The output is a dictionary with entity ids (int) as keys and pandas dataframe as values. The dataframes are indexed by market period (market period start time, as usual). Each dataframe has 5 columns:

  • price_com: average price at which exchanges are priced for the entity during the quarter (both for imports and exports).
  • exp_grid: power injected in the grid.
  • imp_grid: power withdrawn from the grid.
  • exp_com: power injected in the community.
  • imp_com: power withdrawn from the community.

Methodology

The approach is very similar to what is proposed in

B. Cornélusse, I. Savelli, S. Paoletti, A. Giannitrapani, A. Vicino, A community microgrid architecture with an internal local market, Applied Energy 242 (2019) 547– 560.

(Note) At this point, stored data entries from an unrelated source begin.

(* ===== verification/Scan.v ===== *)
(** * Scanning: the part of [fmt.Sscanf] that the rate and the size parsers use

    A scanner step takes the unread input and returns the value read with the
    rest of the input, or [None] when [Sscanf] reports an error.  Input left
    over after the last verb is not an error. *)
From stdpp Require Import prelude strings list.
From Stdlib Require Import ZArith Lia Ascii.
From S2P Require Import Prelude.
Local Open Scope Z_scope.

Module Scan.

(** Leading spaces are skipped; a newline is an error. *)
Fixpoint SkipSpace (s : string) : option string :=
  match s with
  | EmptyString => Some EmptyString
  | String c s' =>
      if byte_val c =? 10 then None
      else if is_space c then SkipSpace s' else Some s
  end.

(** [%d] into a signed integer of [bits] bits: an optional sign, digits. *)
Definition scan_int (bits : Z) (s : string) : option (Z * string) :=
  s ← SkipSpace s;
  let '(sign, body) :=
    match s with
    | String "-" t => ("-", t)
    | String "+" t => ("+", t)
    | _ => (EmptyString, s)
    end in
  let '(tok, rest) := span is_digit body in
  z ← ParseInt bits (sign +:+ tok);
  Some (z, rest).

(** [%d] into an unsigned 64-bit integer: digits only. *)
Definition scan_uint64 (s : string) : option (Z * string) :=
  s ← SkipSpace s;
  let '(tok, rest) := span is_digit s in
  z ← parse_nat tok;
  if z <? 2 ^ 64 then Some (z, rest) else None.

(** A literal of the format, byte by byte. *)
Fixpoint scan_lit (lit s : string) : option string :=
  match lit, s with
  | EmptyString, _ => Some s
  | String l lit', String c s' => if decide (l = c) then scan_lit lit' s' else None
  | String _ _, EmptyString => None
  end.

(** [%s]: the next word. *)
Definition scan_word (s : string) : option (string * string) :=
  s ← SkipSpace s;
  match s with
  | EmptyString => None
  | _ => Some (span (fun c => negb (is_space c)) s)
  end.

Lemma scan_lit_app lit s : scan_lit lit (lit +:+ s) = Some s.
Proof.
  induction lit as [|c lit IH]; [done|]. rewrite ?append_cons. simpl.
  by rewrite decide_True.
Qed.

Lemma digit_not_space c : is_digit c = true -> is_space c = false /\ byte_val c <> 10.
Proof.
  unfold is_digit, in_range, is_space.
  change (byte_val "0") with 48. change (byte_val "9") with 57. intros; z_bool. split; lia.
Qed.

Lemma SkipSpace_stop s c t :
  s = String c t -> is_space c = false -> SkipSpace s = Some s.
Proof.
  intros -> Hc. simpl.
  destruct (Z.eqb_spec (byte_val c) 10) as [E|].
  - exfalso. revert Hc. unfold is_space. rewrite E. done.
  - by rewrite Hc.
Qed.

(** Scanning a printed number gives the number and leaves the rest. *)
Lemma scan_int_FormatInt bits z rest :
  - 2 ^ (bits - 1) <= z < 2 ^ (bits - 1) -> stops is_digit rest = true ->
  scan_int bits (FormatInt z +:+ rest) = Some (z, rest).
Proof.
  intros Hz Hr. unfold scan_int.
  assert (SkipSpace (FormatInt z +:+ rest) = Some (FormatInt z +:+ rest)) as ->.
  { unfold FormatInt. destruct (Z.ltb_spec z 0); [by eapply SkipSpace_stop|].
    destruct (format_nat_head z) as (c & t & -> & Hc); [lia|].
    eapply SkipSpace_stop; [done|]. by apply digit_not_space. }
  simpl. pose proof (ParseInt_FormatInt bits z Hz) as HP. revert HP.
  unfold FormatInt. destruct (Z.ltb_spec z 0).
  - intros HP. rewrite append_cons. rewrite span_app by (try apply all_bytes_format_nat; done || lia).
    change ("-" +:+ format_nat (- z)) with (String "-" (format_nat (- z))). by rewrite HP.
  - destruct (format_nat_head z) as (c & t & E & Hc); [lia|].
    pose proof (all_bytes_format_nat z ltac:(lia)) as Ha. rewrite E in *. intros HP.
    apply digit_not_sign in Hc as [Hm Hp].
    assert (match String c t +:+ rest with
            | String "-" t0 => ("-", t0)
            | String "+" t0 => ("+", t0)
            | _ => (EmptyString, String c t +:+ rest) end
            = (EmptyString, String c t +:+ rest)) as ->.
    { rewrite append_cons. by repeat (case_match; simplify_eq). }
    rewrite span_app by done. change (EmptyString +:+ String c t) with (String c t).
    by rewrite HP.
Qed.

Lemma scan_uint64_format_nat n rest :
  0 <= n < 2 ^ 64 -> stops is_digit rest = true ->
  scan_uint64 (format_nat n +:+ rest) = Some (n, rest).
Proof.
  intros Hn Hr. unfold scan_uint64.
  destruct (format_nat_head n) as (c & t & E & Hc); [lia|].
  assert (SkipSpace (format_nat n +:+ rest) = Some (format_nat n +:+ rest)) as ->.
  { rewrite E. eapply SkipSpace_stop; [done|]. by apply digit_not_space. }
  simpl. rewrite span_app; [|apply all_bytes_format_nat; lia|done].
  rewrite parse_nat_format_nat by lia. simpl.
  destruct (Z.ltb_spec n (2 ^ 64)); [done|lia].
Qed.

(** A word without spaces is read whole. *)
Lemma scan_word_all c t :
  all_bytes (fun c => negb (is_space c)) (String c t) = true ->
  scan_word (String c t) = Some (String c t, EmptyString).
Proof.
  intros H. unfold scan_word.
  rewrite (SkipSpace_stop _ c t); [|done|].
  - change (Some (span (fun c => negb (is_space c)) (String c t))
            = Some (String c t, EmptyString)).
    f_equal. by apply span_all.
  - simpl in H. apply andb_prop in H as [H _]. by apply negb_true_iff in H.
Qed.

End Scan.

with the following adaptations.

  • A problem is run by market period and the only decisions variables are the power injected in /withdrawn from the community and the grid.
  • Storage fees are modeled with the limitation explained above.
  • No reserve functionality is implemented.
  • The peak model accounts for past peaks, i.e. only accounts a peak penalty if a peak during the day exceeds a peak that occurred the same month.
  • A 2-phase approach is used for the profit repartition. The model solves a first problem where the Pareto superior condition ensures the profit of a member in the community is at least as good as the profit alone. Then a second phase is run to attempt to equalize the profits over entities (max margin approach, see the alpha variable).
  • A run with with 96 market periods of 15 minutes divided in 30 seconds intervals takes around 1 min on a Macbook.